:: What this task involves ::
Repeat each record that follows, keeping it identical.

(Saved entries)
+---+

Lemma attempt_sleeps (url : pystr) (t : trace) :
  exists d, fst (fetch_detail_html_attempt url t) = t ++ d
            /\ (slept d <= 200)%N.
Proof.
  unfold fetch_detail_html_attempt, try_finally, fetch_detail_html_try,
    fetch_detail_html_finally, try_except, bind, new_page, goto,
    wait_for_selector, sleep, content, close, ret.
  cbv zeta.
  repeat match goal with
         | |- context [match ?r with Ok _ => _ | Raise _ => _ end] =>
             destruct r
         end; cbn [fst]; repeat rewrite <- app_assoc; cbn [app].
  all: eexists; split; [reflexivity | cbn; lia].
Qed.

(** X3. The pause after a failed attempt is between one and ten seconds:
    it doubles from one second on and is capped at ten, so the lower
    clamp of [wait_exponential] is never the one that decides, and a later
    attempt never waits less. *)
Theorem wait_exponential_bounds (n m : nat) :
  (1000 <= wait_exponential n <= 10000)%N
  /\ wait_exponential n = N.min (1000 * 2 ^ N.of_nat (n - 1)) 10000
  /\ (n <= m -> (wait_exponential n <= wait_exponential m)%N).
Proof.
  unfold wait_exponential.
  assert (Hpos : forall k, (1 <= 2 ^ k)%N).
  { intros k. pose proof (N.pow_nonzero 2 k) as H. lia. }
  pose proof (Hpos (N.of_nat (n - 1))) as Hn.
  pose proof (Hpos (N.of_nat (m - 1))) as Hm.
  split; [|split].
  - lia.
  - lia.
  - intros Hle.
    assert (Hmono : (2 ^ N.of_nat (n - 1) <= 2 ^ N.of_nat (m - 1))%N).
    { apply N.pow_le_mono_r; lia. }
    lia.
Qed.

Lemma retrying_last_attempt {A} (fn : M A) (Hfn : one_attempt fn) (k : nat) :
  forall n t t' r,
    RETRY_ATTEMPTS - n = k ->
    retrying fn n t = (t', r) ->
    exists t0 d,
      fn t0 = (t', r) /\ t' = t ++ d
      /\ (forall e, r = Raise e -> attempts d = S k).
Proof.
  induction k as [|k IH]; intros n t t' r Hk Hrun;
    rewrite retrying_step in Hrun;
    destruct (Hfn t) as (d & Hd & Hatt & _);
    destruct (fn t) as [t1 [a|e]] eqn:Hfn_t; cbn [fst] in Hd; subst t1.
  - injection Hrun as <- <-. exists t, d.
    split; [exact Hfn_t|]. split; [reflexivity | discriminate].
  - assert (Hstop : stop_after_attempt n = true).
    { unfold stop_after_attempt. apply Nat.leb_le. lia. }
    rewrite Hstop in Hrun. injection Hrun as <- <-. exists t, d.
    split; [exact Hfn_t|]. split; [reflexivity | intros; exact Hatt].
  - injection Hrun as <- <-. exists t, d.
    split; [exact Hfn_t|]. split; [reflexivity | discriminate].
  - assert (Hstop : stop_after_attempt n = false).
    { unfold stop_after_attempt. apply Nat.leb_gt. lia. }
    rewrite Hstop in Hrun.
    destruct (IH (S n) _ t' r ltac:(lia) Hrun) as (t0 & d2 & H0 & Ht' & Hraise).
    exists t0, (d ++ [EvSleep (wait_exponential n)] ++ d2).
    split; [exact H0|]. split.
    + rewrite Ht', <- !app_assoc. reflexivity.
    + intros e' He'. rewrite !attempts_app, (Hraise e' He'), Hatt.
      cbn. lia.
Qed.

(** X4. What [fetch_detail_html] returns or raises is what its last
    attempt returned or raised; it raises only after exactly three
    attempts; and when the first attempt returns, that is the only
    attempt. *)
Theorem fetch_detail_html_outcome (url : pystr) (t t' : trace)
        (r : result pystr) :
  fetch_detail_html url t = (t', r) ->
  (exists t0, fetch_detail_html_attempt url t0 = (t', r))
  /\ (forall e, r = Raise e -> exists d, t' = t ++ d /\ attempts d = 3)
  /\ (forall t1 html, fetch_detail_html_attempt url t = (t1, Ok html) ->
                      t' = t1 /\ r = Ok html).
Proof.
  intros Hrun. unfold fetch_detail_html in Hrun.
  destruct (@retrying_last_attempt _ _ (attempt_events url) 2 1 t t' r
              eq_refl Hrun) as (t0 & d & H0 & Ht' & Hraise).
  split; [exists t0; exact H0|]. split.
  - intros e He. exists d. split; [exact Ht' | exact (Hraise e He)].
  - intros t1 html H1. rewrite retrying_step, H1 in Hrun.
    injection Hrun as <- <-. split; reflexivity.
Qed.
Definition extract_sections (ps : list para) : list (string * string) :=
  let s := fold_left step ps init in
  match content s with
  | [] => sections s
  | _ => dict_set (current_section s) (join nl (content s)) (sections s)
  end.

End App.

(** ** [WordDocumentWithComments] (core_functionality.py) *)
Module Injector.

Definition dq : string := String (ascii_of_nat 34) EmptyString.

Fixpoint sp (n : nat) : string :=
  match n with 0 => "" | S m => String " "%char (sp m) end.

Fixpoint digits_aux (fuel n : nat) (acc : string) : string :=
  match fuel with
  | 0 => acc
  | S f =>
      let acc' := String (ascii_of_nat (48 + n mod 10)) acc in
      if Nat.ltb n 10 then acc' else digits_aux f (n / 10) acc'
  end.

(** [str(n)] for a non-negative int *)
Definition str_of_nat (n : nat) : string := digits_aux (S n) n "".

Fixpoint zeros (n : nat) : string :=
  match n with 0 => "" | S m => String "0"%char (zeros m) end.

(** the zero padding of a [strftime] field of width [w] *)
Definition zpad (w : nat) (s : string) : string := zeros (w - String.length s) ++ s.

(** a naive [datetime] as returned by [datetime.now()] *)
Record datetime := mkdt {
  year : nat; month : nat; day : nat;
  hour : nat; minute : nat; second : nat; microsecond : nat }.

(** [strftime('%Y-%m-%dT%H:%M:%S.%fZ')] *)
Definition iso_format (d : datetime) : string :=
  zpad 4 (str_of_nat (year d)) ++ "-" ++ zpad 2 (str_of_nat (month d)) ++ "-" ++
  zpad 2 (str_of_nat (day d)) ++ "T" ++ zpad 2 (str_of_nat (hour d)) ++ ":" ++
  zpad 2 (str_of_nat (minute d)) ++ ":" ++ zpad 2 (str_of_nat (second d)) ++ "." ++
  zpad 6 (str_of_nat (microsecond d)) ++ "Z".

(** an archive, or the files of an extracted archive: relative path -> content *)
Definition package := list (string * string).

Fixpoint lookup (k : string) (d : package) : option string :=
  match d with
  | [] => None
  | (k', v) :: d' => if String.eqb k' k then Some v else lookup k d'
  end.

+---+

:: Finished task ::
Lemma attempt_sleeps (url : pystr) (t : trace) :
  exists d, fst (fetch_detail_html_attempt url t) = t ++ d
            /\ (slept d <= 200)%N.
Proof.
  unfold fetch_detail_html_attempt, try_finally, fetch_detail_html_try,
    fetch_detail_html_finally, try_except, bind, new_page, goto,
    wait_for_selector, sleep, content, close, ret.
  cbv zeta.
  repeat match goal with
         | |- context [match ?r with Ok _ => _ | Raise _ => _ end] =>
             destruct r
         end; cbn [fst]; repeat rewrite <- app_assoc; cbn [app].
  all: eexists; split; [reflexivity | cbn; lia].
Qed.

(** X3. The pause after a failed attempt is between one and ten seconds:
    it doubles from one second on and is capped at ten, so the lower
    clamp of [wait_exponential] is never the one that decides, and a later
    attempt never waits less. *)
Theorem wait_exponential_bounds (n m : nat) :
  (1000 <= wait_exponential n <= 10000)%N
  /\ wait_exponential n = N.min (1000 * 2 ^ N.of_nat (n - 1)) 10000
  /\ (n <= m -> (wait_exponential n <= wait_exponential m)%N).
Proof.
  unfold wait_exponential.
  assert (Hpos : forall k, (1 <= 2 ^ k)%N).
  { intros k. pose proof (N.pow_nonzero 2 k) as H. lia. }
  pose proof (Hpos (N.of_nat (n - 1))) as Hn.
  pose proof (Hpos (N.of_nat (m - 1))) as Hm.
  split; [|split].
  - lia.
  - lia.
  - intros Hle.
    assert (Hmono : (2 ^ N.of_nat (n - 1) <= 2 ^ N.of_nat (m - 1))%N).
    { apply N.pow_le_mono_r; lia. }
    lia.
Qed.

Lemma retrying_last_attempt {A} (fn : M A) (Hfn : one_attempt fn) (k : nat) :
  forall n t t' r,
    RETRY_ATTEMPTS - n = k ->
    retrying fn n t = (t', r) ->
    exists t0 d,
      fn t0 = (t', r) /\ t' = t ++ d
      /\ (forall e, r = Raise e -> attempts d = S k).
Proof.
  induction k as [|k IH]; intros n t t' r Hk Hrun;
    rewrite retrying_step in Hrun;
    destruct (Hfn t) as (d & Hd & Hatt & _);
    destruct (fn t) as [t1 [a|e]] eqn:Hfn_t; cbn [fst] in Hd; subst t1.
  - injection Hrun as <- <-. exists t, d.
    split; [exact Hfn_t|]. split; [reflexivity | discriminate].
  - assert (Hstop : stop_after_attempt n = true).
    { unfold stop_after_attempt. apply Nat.leb_le. lia. }
    rewrite Hstop in Hrun. injection Hrun as <- <-. exists t, d.
    split; [exact Hfn_t|]. split; [reflexivity | intros; exact Hatt].
  - injection Hrun as <- <-. exists t, d.
    split; [exact Hfn_t|]. split; [reflexivity | discriminate].
  - assert (Hstop : stop_after_attempt n = false).
    { unfold stop_after_attempt. apply Nat.leb_gt. lia. }
    rewrite Hstop in Hrun.
    destruct (IH (S n) _ t' r ltac:(lia) Hrun) as (t0 & d2 & H0 & Ht' & Hraise).
    exists t0, (d ++ [EvSleep (wait_exponential n)] ++ d2).
    split; [exact H0|]. split.
    + rewrite Ht', <- !app_assoc. reflexivity.
    + intros e' He'. rewrite !attempts_app, (Hraise e' He'), Hatt.
      cbn. lia.
Qed.

(** X4. What [fetch_detail_html] returns or raises is what its last
    attempt returned or raised; it raises only after exactly three
    attempts; and when the first attempt returns, that is the only
    attempt. *)
Theorem fetch_detail_html_outcome (url : pystr) (t t' : trace)
        (r : result pystr) :
  fetch_detail_html url t = (t', r) ->
  (exists t0, fetch_detail_html_attempt url t0 = (t', r))
  /\ (forall e, r = Raise e -> exists d, t' = t ++ d /\ attempts d = 3)
  /\ (forall t1 html, fetch_detail_html_attempt url t = (t1, Ok html) ->
                      t' = t1 /\ r = Ok html).
Proof.
  intros Hrun. unfold fetch_detail_html in Hrun.
  destruct (@retrying_last_attempt _ _ (attempt_events url) 2 1 t t' r
              eq_refl Hrun) as (t0 & d & H0 & Ht' & Hraise).
  split; [exists t0; exact H0|]. split.
  - intros e He. exists d. split; [exact Ht' | exact (Hraise e He)].
  - intros t1 html H1. rewrite retrying_step, H1 in Hrun.
    injection Hrun as <- <-. split; reflexivity.
Qed.
Definition extract_sections (ps : list para) : list (string * string) :=
  let s := fold_left step ps init in
  match content s with
  | [] => sections s
  | _ => dict_set (current_section s) (join nl (content s)) (sections s)
  end.

End App.

(** ** [WordDocumentWithComments] (core_functionality.py) *)
Module Injector.

Definition dq : string := String (ascii_of_nat 34) EmptyString.

Fixpoint sp (n : nat) : string :=
  match n with 0 => "" | S m => String " "%char (sp m) end.

Fixpoint digits_aux (fuel n : nat) (acc : string) : string :=
  match fuel with
  | 0 => acc
  | S f =>
      let acc' := String (ascii_of_nat (48 + n mod 10)) acc in
      if Nat.ltb n 10 then acc' else digits_aux f (n / 10) acc'
  end.

(** [str(n)] for a non-negative int *)
Definition str_of_nat (n : nat) : string := digits_aux (S n) n "".

Fixpoint zeros (n : nat) : string :=
  match n with 0 => "" | S m => String "0"%char (zeros m) end.

(** the zero padding of a [strftime] field of width [w] *)
Definition zpad (w : nat) (s : string) : string := zeros (w - String.length s) ++ s.

(** a naive [datetime] as returned by [datetime.now()] *)
Record datetime := mkdt {
  year : nat; month : nat; day : nat;
  hour : nat; minute : nat; second : nat; microsecond : nat }.

(** [strftime('%Y-%m-%dT%H:%M:%S.%fZ')] *)
Definition iso_format (d : datetime) : string :=
  zpad 4 (str_of_nat (year d)) ++ "-" ++ zpad 2 (str_of_nat (month d)) ++ "-" ++
  zpad 2 (str_of_nat (day d)) ++ "T" ++ zpad 2 (str_of_nat (hour d)) ++ ":" ++
  zpad 2 (str_of_nat (minute d)) ++ ":" ++ zpad 2 (str_of_nat (second d)) ++ "." ++
  zpad 6 (str_of_nat (microsecond d)) ++ "Z".

(** an archive, or the files of an extracted archive: relative path -> content *)
Definition package := list (string * string).

Fixpoint lookup (k : string) (d : package) : option string :=
  match d with
  | [] => None
  | (k', v) :: d' => if String.eqb k' k then Some v else lookup k d'
  end.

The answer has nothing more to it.